Infection chains. Two variants were observed, both arriving as ZIP attachments (T1566.001 Spearphishing Attachment). The first executes a malicious LNK disguised as a PDF, which launches PowerShell (T1059.001 PowerShell) to stage the next component; the second drops and runs a binary directly. In both cases a Rust-based dropper that Seqrite names RUSTCLOAK performs DLL side-loading (T1574.002 DLL Side-Loading) against a legitimate signed executable to load a malicious library, which deploys the final payload, AZUREVEIL.

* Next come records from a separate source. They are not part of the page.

(** The size a buffer request needs, as a total predicate on the allocator. *)
Definition alloc_always : Z → bool := λ _, true.

(** ** Automation *)

Create HintDb g2c discriminated.
Create Rewrite HintDb len.

(** Boolean tests of the code become propositions. *)
Ltac bool_to_prop :=
  repeat match goal with
  | H : (_ && _) = true |- _ => apply andb_true_iff in H; destruct H
  | H : (_ && _) = false |- _ => apply andb_false_iff in H
  | H : (_ || _) = false |- _ => apply orb_false_iff in H; destruct H
  | H : (_ || _) = true |- _ => apply orb_true_iff in H
  | H : negb _ = true |- _ => apply negb_true_iff in H
  | H : negb _ = false |- _ => apply negb_false_iff in H
  | H : (_ <? _) = true |- _ => apply Z.ltb_lt in H
  | H : (_ <? _) = false |- _ => apply Z.ltb_ge in H
  | H : (_ <=? _) = true |- _ => apply Z.leb_le in H
  | H : (_ <=? _) = false |- _ => apply Z.leb_gt in H
  | H : (_ =? _) = true |- _ => apply Z.eqb_eq in H
  | H : (_ =? _) = false |- _ => apply Z.eqb_neq in H
  | H : bool_decide _ = true |- _ => apply bool_decide_eq_true in H
  | H : bool_decide _ = false |- _ => apply bool_decide_eq_false in H
  end.

(** Case analysis on the outermost test of the goal. *)
Ltac case_test :=
  match goal with
  | |- context [if ?b then _ else _] =>
      lazymatch type of b with
      | bool => let E := fresh "E" in destruct b eqn:E; bool_to_prop
      | _ => case_decide
      end
  end.

(** Case analysis on the tests of a hypothesis. *)
Ltac case_test_in H :=
  match type of H with
  | context [if ?b then _ else _] =>
      lazymatch type of b with
      | bool => let E := fresh "E" in destruct b eqn:E; bool_to_prop
      | _ => destruct b
      end
  end.

(** Right-nested concatenations. *)
Ltac app_norm := repeat (rewrite <- app_assoc || rewrite <- app_comm_cons).

Ltac unfold_len := unfold ztake, zdrop, len in *.

(** Lengths of concrete shapes, then linear arithmetic. *)
Ltac len_solve :=
  unfold ztake, zdrop, len in *;
  repeat (rewrite ?length_app, ?length_cons, ?length_take, ?length_drop,
            ?length_reverse, ?length_insert, ?length_fmap, ?length_replicate in *);
  simpl length in *; lia.
(* ===== verification/Hash.v ===== *)
(** * The block hash (client/hash.c, tools/hash_block.c)

    [hash_block] is transcribed as the pointer walk of the source: [p] and
    [end] count 64-bit words, the loop runs while [p + 3 < end], and the four
    lanes are updated modulo 2^64.  The theorems say exactly which changes of a
    block the hash can and cannot see, which is what the incremental
    synchronisation rests on. *)

From S2P Require Import Prelude Protocol.

Definition HASH_MUL : Z := 0xc2b4d1b3d54d51c2.
Definition HASH_ROT : Z := 0x9e3779b586c04815.
Definition HASH_INIT_SHORT : Z := 0x27d4eb2f165667c5.
Definition HASH_INIT_A : Z := 0x60ea27eeadc0b5d6.
Definition HASH_INIT_B : Z := 0x61c8864e7a143579.
Definition HASH_INIT_C : Z := 0xc2b2ae3d27d4eb4f.
Definition HASH_XOR_CONST : Z := 0x85ebca77c2b2ae63.

(** [h ^= h >> 33] *)
Definition xorshift33 (h : Z) : Z := Z.lxor h (Z.shiftr h 33).

Definition fmix64 (h : Z) : Z :=
  let h := xorshift33 h in
  let h := u64 (h * 0xff51afd7ed558ccd) in
  let h := xorshift33 h in
  let h := u64 (h * 0xc4ceb9fe1a85ec53) in
  xorshift33 h.

(** [p[i]]: the i-th aligned 64-bit word of the buffer. *)
Definition word_at (data : list Z) (i : Z) : Z := le_val (ztake 8 (zdrop (8 * i) data)).

(** [((h << 31) | (h >> 33))] on a 64-bit [h]. *)
Definition rotl31 (h : Z) : Z := Z.lor (u64 (Z.shiftl h 31)) (Z.shiftr h 33).

(** One lane: [k = input * MUL; h += k; h = rotl31(h) * ROT]. *)
Definition lane_step (h input : Z) : Z :=
  u64 (rotl31 (u64 (h + u64 (input * HASH_MUL))) * HASH_ROT).
Lemma write_spec b devno offset data rc b' :
  bw_ok b → g_pending_bytes b + len data < 2 ^ 63 → disk_ready b devno → 0 ≤ offset →
  block_writer_write b devno offset data = (rc, b') →
  bw_ok b' ∧ g_disks b' = g_disks b ∧ k_open (bw_kernel b') = k_open (bw_kernel b) ∧
  (∀ j, k_open (bw_kernel b) !! d_fd (disk_at b j) ≠ k_open (bw_kernel b) !! d_fd (disk_at b devno) →
        disk_content b' j = disk_content b j) ∧
  write_outcome b b' devno offset data rc.
Proof.
  intros [Hs Hi Hp] Hn Hr Ho E. unfold block_writer_write in E.
  destruct (ready_guard b devno offset Hr Ho) as (G1 & G2 & G3). rewrite G1, G2, G3 in E.
  destruct Hr as (_ & _ & _ & [p Hopen]). pose proof (len_nonneg data) as Hdl.
  destruct (write_loop _ _ _ _ _) as [wrc k] eqn:Ew.
  apply (write_loop_spec _ _ _ _ _ p) in Ew as (Hko & Hks & Hkf & Hother & sent & rest & Hd & Hfile & Hrc);
    [|done].
  assert (Hj : ∀ b', g_disks b' = g_disks b → k_files (bw_kernel b') = k_files k →
     k_open (bw_kernel b') = k_open k →
     disk_content b' devno = store offset sent (disk_content b devno) ∧
     ∀ j, k_open (bw_kernel b) !! d_fd (disk_at b j) ≠ k_open (bw_kernel b) !! d_fd (disk_at b devno) →
        disk_content b' j = disk_content b j).
  { intros b1 Hd1 Hf1 Ho1. unfold disk_content, disk_at. rewrite Hd1, (file_of_ext _ _ Hf1 Ho1).
    split; [exact Hfile|]. intros j Hne. apply Hother. rewrite <- Hopen. exact Hne. }
  destruct Hrc as [[-> ->]|[-> Hrest]]; cbn [Z.ltb Z.compare] in E.
  - fold (counted b k (len data)) in E.
    assert (Hpend : g_pending_bytes (counted b k (len data)) = g_pending_bytes b + len data)
      by (cbn; unfold u64; rewrite wrapU_id; [done|unfold in_u; lia]).
    assert (Hsince : g_blocks_since_fsync (counted b k (len data)) = g_blocks_since_fsync b + 1)
      by (cbn; unfold u64, FSYNC_BLOCK_INTERVAL in *; rewrite wrapU_id; [done|unfold in_u; lia]).
    destruct (Z.leb_spec FSYNC_BLOCK_INTERVAL (g_blocks_since_fsync (counted b k (len data)))).
    + unfold block_writer_fsync_all in E.
      pose proof (fsync_loop_files (g_disks (counted b k (len data))) 0 k) as [Hff Hfo].
      change (bw_kernel (counted b k (len data))) with k in E.
      destruct (fsync_loop _ _ _) as [frc k2]. cbn in Hff, Hfo. injection E as <- <-.
      match goal with |- bw_ok ?b2 ∧ _ => destruct (Hj b2 eq_refl Hff Hfo) as [Hc Hj'] end.
      split; [constructor; [done|done|change (0 ≤ g_pending_bytes (counted b k (len data)) < 2 ^ 63); lia]|].
      split; [done|]. split; [cbn; congruence|]. split; [done|].
      exists sent, []. split; [done|]. split; [exact Hc|]. left. done.
    + injection E as <- <-. destruct (Hj (counted b k (len data)) eq_refl eq_refl eq_refl) as [Hc Hj'].
      split; [constructor; [done|lia|lia]|].
      split; [done|]. split; [done|]. split; [done|].
      exists sent, []. split; [done|]. split; [exact Hc|]. left. done.
  - injection E as <- <-. destruct (Hj (with_kernel b k) eq_refl eq_refl eq_refl) as [Hc Hj'].
    split; [by constructor|]. split; [done|]. split; [done|]. split; [done|].
    exists sent, rest. split; [done|]. split; [exact Hc|]. right. done.
Qed.

Lemma write_succeeds b devno offset data :
  disk_ready b devno → 0 ≤ offset → writes_ok (bw_kernel b) →
  (block_writer_write b devno offset data).1 = 0 ∧
  writes_ok (bw_kernel (block_writer_write b devno offset data).2).
Proof.
  intros Hr Ho Hw. unfold block_writer_write.
  destruct (ready_guard b devno offset Hr Ho) as (-> & -> & ->).
  destruct (write_loop_ok (k_writes (bw_kernel b)) (bw_kernel b) (d_fd (disk_at b devno)) offset data Hw)
    as [H1 H2].
  destruct (write_loop _ _ _ _ _) as [rc k]. cbn in H1, H2. subst rc. cbn [Z.ltb Z.compare].
  fold (counted b k (len data)). case_test; [|done].
  unfold block_writer_fsync_all. change (bw_kernel (counted b k (len data))) with k.
  pose proof (fsync_loop_writes (g_disks (counted b k (len data))) 0 k) as Hfw.
  destruct (fsync_loop _ _ _) as [frc k2]. cbn in *. split; [done|].
  unfold writes_ok in *. cbn. by rewrite Hfw.
Qed.

(** ** Opening the disks *)

Lemma disk_at_insert b i j d :
  0 ≤ i < len (g_disks b) → 0 ≤ j →
  disk_at (with_disks b (<[Z.to_nat i := d]> (g_disks b))) j = if i =? j then d else disk_at b j.
Proof.
  intros Hi Hj. unfold disk_at, len in *. cbn. rewrite !nth_lookup.
  destruct (Z.eqb_spec i j) as [->|Hne].
  - by rewrite list_lookup_insert_eq by lia.
  - by rewrite list_lookup_insert_ne by lia.
Qed.

Definition registered (b : writer_state) (j : Z) : Prop := d_registered (disk_at b j) ≠ 0.

(** A successful loop leaves every registered disk ready. *)
Lemma open_loop_ready n : ∀ i b b',
  len (g_disks b) = MAX_TARGET_DISKS → 0 ≤ i → i + Z.of_nat n = MAX_TARGET_DISKS →
  (∀ j, 0 ≤ j < i → registered b j → disk_ready b j) →
  open_loop n i b = (0, b') →
  len (g_disks b') = MAX_TARGET_DISKS ∧
  (∀ j, 0 ≤ j < MAX_TARGET_DISKS → registered b' j ↔ registered b j) ∧
  (∀ j, 0 ≤ j < MAX_TARGET_DISKS → registered b' j → disk_ready b' j) ∧
  g_blocks_since_fsync b' = g_blocks_since_fsync b ∧ g_pending_bytes b' = g_pending_bytes b.
Proof.
  induction n as [|n IH]; intros i b b' Hl Hi Hn Hr E; cbn [open_loop] in E.
  - injection E as <-. split; [done|]. split; [done|]. split; [|done].
    intros j Hj. apply Hr. lia.
  - destruct (Z.eqb_spec (d_registered (disk_at b i)) 0) as [H0|H0].
    + eapply IH in E; [exact E|done|lia|lia|].
      intros j Hj Hreg. destruct (decide (j = i)) as [->|]; [done|]. apply Hr; [lia|done].
    + destruct (sys_open (bw_kernel b) (d_path (disk_at b i))) as [fd k] eqn:Eo.
      destruct (Z.ltb_spec fd 0) as [|Hfd]; [done|].
      set (d := mk_disk fd (d_path (disk_at b i)) (d_registered (disk_at b i))) in *.
      assert (Hk : k_open k = <[fd := d_path (disk_at b i)]> (k_open (bw_kernel b))).
      { unfold sys_open in Eo. destruct (k_opens (bw_kernel b)) as [|[fd'|] r];
          injection Eo as <- <-; [lia|done|lia]. }
      assert (Hat : ∀ j, 0 ≤ j → disk_at (with_kernel (with_disks b (<[Z.to_nat i := d]> (g_disks b))) k) j =
                         if i =? j then d else disk_at b j).
      { intros j Hj. apply (disk_at_insert b i j d); [|done]. unfold MAX_TARGET_DISKS in *. lia. }
      assert (Hreg : ∀ j, 0 ≤ j →
        registered (with_kernel (with_disks b (<[Z.to_nat i := d]> (g_disks b))) k) j ↔ registered b j).
      { intros j Hj. unfold registered. rewrite Hat by done. destruct (Z.eqb_spec i j) as [->|]; done. }
      eapply IH in E as (H1 & H2 & H3 & H4 & H5); [| |lia|lia|].
      * split; [done|]. split; [|done]. intros j Hj. rewrite H2 by done. apply Hreg. lia.
      * unfold len in *. cbn. by rewrite length_insert.
      * intros j Hj. rewrite Hreg by lia. intros Hrj.
        unfold disk_ready. rewrite Hat by lia. cbn [bw_kernel with_kernel]. rewrite Hk.
        destruct (Z.eqb_spec i j) as [->|Hne].
        -- split; [unfold MAX_TARGET_DISKS in *; lia|]. split; [done|]. split; [done|].
           cbn. rewrite lookup_insert_eq. by eexists.
        -- destruct (Hr j ltac:(lia) Hrj) as (Ha & Hb & Hc & [p Hp]).
           split; [done|]. split; [done|]. split; [done|].
           rewrite lookup_insert_is_Some. destruct (decide (fd = d_fd (disk_at b j))); [by left|].
           right. split; [done|]. by eexists.
Qed.

Lemma open_loop_rc n : ∀ i b, (open_loop n i b).1 = 0 ∨ (open_loop n i b).1 = -1.
Proof.
  induction n as [|n IH]; intros i b; cbn [open_loop]; [by left|]. case_test; [apply IH|].
  destruct (sys_open _ _) as [fd k]. case_test; [by right|apply IH].
Qed.

Lemma open_all_rc b : (block_writer_open_all b).1 = 0 ∨ (block_writer_open_all b).1 = -1.
Proof. apply open_loop_rc. Qed.

Lemma open_all_ready b b' :
  len (g_disks b) = MAX_TARGET_DISKS → block_writer_open_all b = (0, b') →
  len (g_disks b') = MAX_TARGET_DISKS ∧
  (∀ j, 0 ≤ j < MAX_TARGET_DISKS → registered b' j ↔ registered b j) ∧
  (∀ j, 0 ≤ j < MAX_TARGET_DISKS → registered b' j → disk_ready b' j) ∧
  g_blocks_since_fsync b' = g_blocks_since_fsync b ∧ g_pending_bytes b' = g_pending_bytes b.
Proof. intros Hl. apply open_loop_ready; [done|lia|done|lia]. Qed.

(** A disk table with two open disks, for the witnesses. *)
Definition demo_kernel : kernel :=
  mk_kernel {[5 := [97]; 6 := [98]]} ∅ ∅ [] [WriteSome 1; WriteIntr; WriteSome 9] [].

Definition demo_writer : writer_state :=
  mk_bw (mk_disk 5 [97] 1 :: mk_disk 6 [98] 1 :: replicate 14 (mk_disk (-1) [] 0)) 0 0 0 0 demo_kernel.

Lemma demo_ready : bw_ok demo_writer ∧ disk_ready demo_writer 0 ∧ disk_ready demo_writer 1.
Proof.
  split; [constructor; done|].
  split; (split; [done|]; split; [done|]; split; [done|]); by eexists.
Qed.

(** ** Properties *)

(** C11 (block_writer_write_correct): writing to a registered, open disk at a
    non-negative offset.  On return 0 the file holds the data at
    [offset .. offset + len) and is unchanged elsewhere, whatever short or
    interrupted [write]s happened on the way, and the counters have counted the
    block once; on -1 only a proper prefix of the data was stored and no
    counter moved.  No other disk's file changes, the module's invariant is
    kept, and if no [write] fails the result is 0. *)
Theorem block_writer_write_correct b devno offset data rc b' :
  bw_ok b → g_pending_bytes b + len data < 2 ^ 63 → disks_apart b → disk_ready b devno → 0 ≤ offset →
  block_writer_write b devno offset data = (rc, b') →
  bw_ok b' ∧ write_outcome b b' devno offset data rc ∧
  (∀ j, disk_ready b j → j ≠ devno → disk_content b' j = disk_content b j) ∧
  (writes_ok (bw_kernel b) →
     rc = 0 ∧ ∀ i, disk_content b' devno !! i =
       if (offset <=? i) && (i <? offset + len data) then data !! Z.to_nat (i - offset)
       else disk_content b devno !! i).
Proof.
  intros Hb Hn Ha Hr Ho E.
  destruct (write_spec _ _ _ _ _ _ Hb Hn Hr Ho E) as (Hb' & _ & _ & Hother & Hout).
  split; [done|]. split; [done|]. split.
  - intros j Hj Hne. apply Hother. by apply Ha.
  - intros Hw. destruct (write_succeeds b devno offset data Hr Ho Hw) as [Hrc _].
    rewrite E in Hrc. cbn in Hrc. split; [done|]. intros i.
    destruct Hout as (sent & rest & -> & -> & [(_ & -> & _)|(? & _)]); [|lia].
    rewrite app_nil_r. apply store_lookup.
Qed.
(* ===== verification/HashTool.v ===== *)
(** * The command-line hash tool (tools/hash_block.c)

    The tool has its own copy of the hash, transcribed here from that file.  An
    invocation is the argument list after the program name, the file's content
    ([None]: it cannot be opened), the standard input, and the allocator:
    [fresh n] is the content of a block of [n] bytes, [None] when there is none. *)

From stdpp Require Import strings.
From S2P Require Import Prelude Protocol Hash Json.

(** ** The tool's copy of the hash *)

Module Tool.

Definition TOOL_HASH_MUL : Z := 0xc2b4d1b3d54d51c2.
Definition TOOL_HASH_ROT : Z := 0x9e3779b586c04815.
Definition TOOL_HASH_INIT_SHORT : Z := 0x27d4eb2f165667c5.
Definition TOOL_HASH_INIT_A : Z := 0x60ea27eeadc0b5d6.
Definition TOOL_HASH_INIT_B : Z := 0x61c8864e7a143579.
Definition TOOL_HASH_INIT_C : Z := 0xc2b2ae3d27d4eb4f.
Definition TOOL_HASH_XOR_CONST : Z := 0x85ebca77c2b2ae63.

Definition tool_fmix64 (h : Z) : Z :=
  let h := Z.lxor h (Z.shiftr h 33) in
  let h := u64 (h * 0xff51afd7ed558ccd) in
  let h := Z.lxor h (Z.shiftr h 33) in
  let h := u64 (h * 0xc4ceb9fe1a85ec53) in
  Z.lxor h (Z.shiftr h 33).

(** [x = ((x << 31) | (x >> 33)) * TOOL_HASH_ROT] *)
Definition tool_rot (x : Z) : Z := u64 (Z.lor (u64 (Z.shiftl x 31)) (Z.shiftr x 33) * TOOL_HASH_ROT).

Fixpoint tool_loop (fuel : nat) (data : list Z) (p end_ hash state_b state_c state_d : Z) : Z * Z * Z * Z :=
  match fuel with
  | O => (hash, state_b, state_c, state_d)
  | S fuel' =>
      if p + 3 <? end_ then
        let k0 := u64 (word_at data p * TOOL_HASH_MUL) in
        let hash := tool_rot (u64 (hash + k0)) in
        let k1 := u64 (word_at data (p + 1) * TOOL_HASH_MUL) in
        let state_b := tool_rot (u64 (state_b + k1)) in
        let k2 := u64 (word_at data (p + 2) * TOOL_HASH_MUL) in
        let state_c := tool_rot (u64 (state_c + k2)) in
        let k3 := u64 (word_at data (p + 3) * TOOL_HASH_MUL) in
        let state_d := tool_rot (u64 (state_d + k3)) in
        tool_loop fuel' data (p + 4) end_ hash state_b state_c state_d
      else (hash, state_b, state_c, state_d)
  end.

Definition tool_hash_block (data : list Z) (seed : Z) : Z :=
  let n := len data in
  if n <? 32 then u64 (u64 (n + TOOL_HASH_INIT_SHORT) + seed)
  else
    let end_ := n / 8 - (if n mod 8 =? 0 then 4 else 0) in
    let '(hash, state_b, state_c, state_d) :=
      tool_loop (Z.to_nat end_) data 0 end_ (u64 (seed + TOOL_HASH_INIT_A)) (u64 (seed + TOOL_HASH_INIT_B))
        (u64 (seed + TOOL_HASH_INIT_C)) seed in
    let mix result lane := u64 (u64 (Z.lxor result (tool_fmix64 lane) * TOOL_HASH_ROT) + TOOL_HASH_XOR_CONST) in
    u64 (mix (mix (mix (mix TOOL_HASH_XOR_CONST hash) state_b) state_c) state_d + n).

End Tool.

(** ** The program *)

(** The whole standard input: the buffer of [cap] bytes doubles when it is full. *)
Fixpoint read_stdin (fuel : nat) (cap : Z) (buf input : list Z) : list Z :=
  match fuel with
  | O => buf
  | S fuel' =>
      let cap := if cap <=? len buf then cap * 2 else cap in
      let n := Z.min (cap - len buf) (len input) in
      if n =? 0 then buf else read_stdin fuel' cap (buf ++ ztake n input) (zdrop n input)
  end.

(** The line printed: the hash, the offset (none for the standard input), the size
    and the seed; or exit code 1. *)
Inductive tool_result :=
  | Printed (h : Z) (offset : option Z) (size seed : Z)
  | Exit1.

Definition tool_main (argv : list (list Z)) (file : option (list Z)) (stdin : list Z) (fresh : Z → option (list Z)) : tool_result :=
  match argv with
  | [] => Exit1
  | filepath :: args =>
      if bool_decide (filepath = string_bytes "-") then
        let buf := read_stdin (S (length stdin)) (2 ^ 20) [] stdin in
        let seed := match last args with Some a => u64 (strtoll a) | None => 0 end in
        Printed (Tool.tool_hash_block buf seed) None (len buf) seed
      else
        match file with
        | None => Exit1
        | Some content =>
            let file_size := len content in
            let '(offset, size) := match args with
                                   | o :: s :: _ => (strtoll o, strtoll s)
                                   | _ => (0, file_size)
                                   end in
            if (if (2 <=? len args) then file_size <? s64 (offset + size) else false) then Exit1
            else
              let seed := match args with _ :: _ :: a :: _ => u64 (strtoll a) | _ => 0 end in
              match fresh (u64 size) with
              | None => Exit1
              | Some mem =>
                  (* a failed [fseek] leaves the position at the end *)
                  let got := if offset <? 0 then [] else ztake (u64 size) (zdrop offset content) in
                  let buf := got ++ zdrop (len got) mem in
                  Printed (Tool.tool_hash_block buf seed) (Some offset) size seed
              end
        end
  end.

(** ** Lemmas *)

Lemma tool_fmix64_same h : Tool.tool_fmix64 h = fmix64 h.
Proof. done. Qed.

Lemma tool_loop_same fuel data : ∀ p e st,
  let st' := hash_loop fuel data p e st in
  Tool.tool_loop fuel data p e (lane_a st) (lane_b st) (lane_c st) (lane_d st) =
    (lane_a st', lane_b st', lane_c st', lane_d st').
Proof.
  induction fuel as [|fuel IH]; intros p e st; [done|]. cbn [Tool.tool_loop hash_loop].
  destruct (p + 3 <? e); [|done]. cbv zeta in IH |- *. by rewrite <- IH.
Qed.

Lemma read_stdin_all fuel : ∀ cap buf input,
  0 < cap → len buf ≤ cap → (length input < fuel)%nat → read_stdin fuel cap buf input = buf ++ input.
Proof.
  induction fuel as [|fuel IH]; intros cap buf input Hc Hb Hf; [lia|]. cbn [read_stdin].
  set (cap' := if cap <=? len buf then cap * 2 else cap).
  assert (Hcap : len buf < cap') by (unfold cap'; case_test; lia).
  pose proof (len_nonneg buf). pose proof (len_nonneg input).
  destruct (Z.eqb_spec (Z.min (cap' - len buf) (len input)) 0) as [Hn|Hn].
  - assert (len input = 0) as ->%len_zero_nil by lia. by rewrite app_nil_r.
  - rewrite IH.
    + by rewrite <- app_assoc, ztake_zdrop.
    + lia.
    + len_norm. lia.
    + unfold zdrop, len in *. rewrite length_drop. lia.
Qed.

(** The tool's copy of the hash is the client's. *)
Lemma tool_hash_same data seed : Tool.tool_hash_block data seed = hash_block data seed.
Proof.
  unfold Tool.tool_hash_block, hash_block. destruct (len data <? 32); [reflexivity|].
  pose proof (tool_loop_same (Z.to_nat (hash_end (len data))) data 0 (hash_end (len data)) (lanes_init seed)) as H.
  cbn [lanes_init lane_a lane_b lane_c lane_d] in H. cbv zeta in H. unfold hash_end in H. unfold hash_end.
  change Tool.TOOL_HASH_INIT_A with HASH_INIT_A. change Tool.TOOL_HASH_INIT_B with HASH_INIT_B.
  change Tool.TOOL_HASH_INIT_C with HASH_INIT_C. rewrite H. unfold hash_final, final_round.
  change Tool.TOOL_HASH_ROT with HASH_ROT. change Tool.TOOL_HASH_XOR_CONST with HASH_XOR_CONST.
  change Tool.tool_fmix64 with fmix64. reflexivity.
Qed.

(** ** Properties *)

(** C39 (tool_confirms_block): run on a file with a range inside it and the offset's
    low 32 bits as the seed, the tool prints the hash the client records for the
    block read there; from the standard input it prints the hash of everything it
    has been given. *)
Theorem tool_confirms_block path content stdin fresh offset size mem :
  path ≠ string_bytes "-" → 0 ≤ offset → 0 ≤ size → offset + size ≤ len content → len content < 2 ^ 63 →
  fresh size = Some mem → len mem = size →
  tool_main [path; print_int offset; print_int size; print_int (Z.land offset 0xFFFFFFFF)] (Some content) stdin fresh =
    Printed (hash_block (ztake size (zdrop offset content)) (Z.land offset 0xFFFFFFFF)) (Some offset) size (Z.land offset 0xFFFFFFFF) ∧
  tool_main [string_bytes "-"; print_int (Z.land offset 0xFFFFFFFF)] (Some content) stdin fresh =
    Printed (hash_block stdin (Z.land offset 0xFFFFFFFF)) None (len stdin) (Z.land offset 0xFFFFFFFF).
Proof.
  intros Hp Ho Hs Hle Hl Hm Hml.
  assert (Hend : ends_number []) by done.
  assert (Hread : ∀ z, in_s 64 z → strtoll (print_int z) = z)
    by (intros z Hz; rewrite <- (app_nil_r (print_int z)); by apply strtoll_print).
  assert (Hseed : 0 ≤ Z.land offset 0xFFFFFFFF < 2 ^ 32).
  { change 0xFFFFFFFF with (Z.ones 32). rewrite Z.land_ones by lia. apply Z.mod_pos_bound. lia. }
  assert (Hus : u64 (Z.land offset 0xFFFFFFFF) = Z.land offset 0xFFFFFFFF) by (apply (wrapU_id 64); unfold in_u; lia).
  assert (Hsz : u64 size = size) by (apply (wrapU_id 64); unfold in_u; lia).
  split.
  - unfold tool_main. rewrite bool_decide_false by done. rewrite !Hread by (unfold in_s; lia).
    change (2 <=? len [print_int offset; print_int size; print_int (Z.land offset 0xFFFFFFFF)]) with true. cbn match.
    replace (s64 (offset + size)) with (offset + size) by (symmetry; apply (wrapS_id 64); [lia|unfold in_s; lia]).
    replace (len content <? offset + size) with false by lia. rewrite Hsz, Hm.
    replace (offset <? 0) with false by lia. rewrite Hus, tool_hash_same.
    assert (len (ztake size (zdrop offset content)) = size) as Hlen by (len_norm; lia).
    rewrite Hlen, (zdrop_ge size mem), app_nil_r by lia. done.
  - unfold tool_main. rewrite bool_decide_true by done. cbn [last]. rewrite Hread by (unfold in_s; lia).
    rewrite Hus, read_stdin_all by (cbn; len_norm; lia). by rewrite tool_hash_same.
Qed.

Lemma tool_confirms_block_witness :
  tool_main [string_bytes "f"; print_int 2; print_int 3; print_int (Z.land 2 0xFFFFFFFF)] (Some [1; 2; 3; 4; 5; 6]) [] (λ n, Some (replicate (Z.to_nat n) 0)) =
    Printed (hash_block [3; 4; 5] 2) (Some 2) 3 2.
Proof.
  exact (proj1 (tool_confirms_block (string_bytes "f") [1; 2; 3; 4; 5; 6] [] (λ n, Some (replicate (Z.to_nat n) 0)) 2 3 [0; 0; 0]
    ltac:(done) ltac:(lia) ltac:(lia) ltac:(vm_compute; discriminate) ltac:(reflexivity) eq_refl eq_refl)).
Defined.

(** An offset without a size is ignored: the hash is that of the whole file. *)
Lemma tool_offset_alone path offset content fresh :
  path ≠ string_bytes "-" →
  tool_main [path; offset] (Some content) [] fresh = tool_main [path] (Some content) [] fresh.
Proof. intros Hp. unfold tool_main. by rewrite bool_decide_false. Qed.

AZUREVEIL and the dead-drop C2. AZUREVEIL is an agent built on AdaptixC2 — an open-source command-and-control framework increasingly adopted by both red teams and intrusion sets — compiled with 36 post-exploitation commands spanning file operations, shell execution, process management and beacon-object-file (BOF) injection. Its distinguishing feature is the C2 channel: operator commands are routed through Microsoft Azure Blob Storage as a dead-drop resolver (T1102.001 Dead Drop Resolver), with the agent polling and posting to blob endpoints over ordinary HTTPS (T1071.001 Web Protocols). Because traffic terminates at *.blob.core.windows.net, it blends with the legitimate Azure usage of almost any modern enterprise and is allowlisted by most egress proxies — the same "abuse a trusted cloud service for C2" pattern seen this run in the WordPress/Steam campaign (§3) and recurring across recent intrusion sets.
Attribution. Seqrite attributes the activity to a China-based cluster at moderate confidence and names no specific group. The Hacker News's broader China-nexus roundup covers SteppeDriver and UNC5221 as separate actor clusters reported in the same window — these are distinct from Dragon Weave, and neither Seqrite nor The Hacker News connects Dragon Weave to either cluster (The Hacker News, 2026-06-01). Treat the China nexus as the researcher's assessment rather than settled fact, and do not infer a group identity the sources do not assert.
Detection concepts (no IOCs). Hunt for: PowerShell spawned from non-standard parent processes immediately after archive extraction; LNK files masquerading as PDFs in mail-derived paths; signed-binary executions that side-load an unexpected DLL from a writable user-profile directory (Sysmon EID 7 image-load anomalies against a known-good binary); and — the highest-value network concept — outbound HTTPS to blob.core.windows.net from host processes with no legitimate Azure-SDK reason to talk to Blob Storage (browsers, Office, line-of-business apps that are not Azure-native). Baseline which of your hosts legitimately reach Azure Blob Storage and alert on the long tail.
Hardening. Enforce attachment policies that strip or detonate LNK-in-ZIP payloads at the mail gateway; apply WDAC/AppLocker rules that block user-writable-directory DLL side-loading against your signed-application inventory; and, where your environment does not legitimately use Azure Blob Storage, consider egress controls or monitoring that treat *.blob.core.windows.net as a named-service destination rather than blanket-allowlisting the Azure namespace. For estates that do use Azure, scope the allowlist to your own storage-account hostnames rather than the entire blob.core.windows.net wildcard.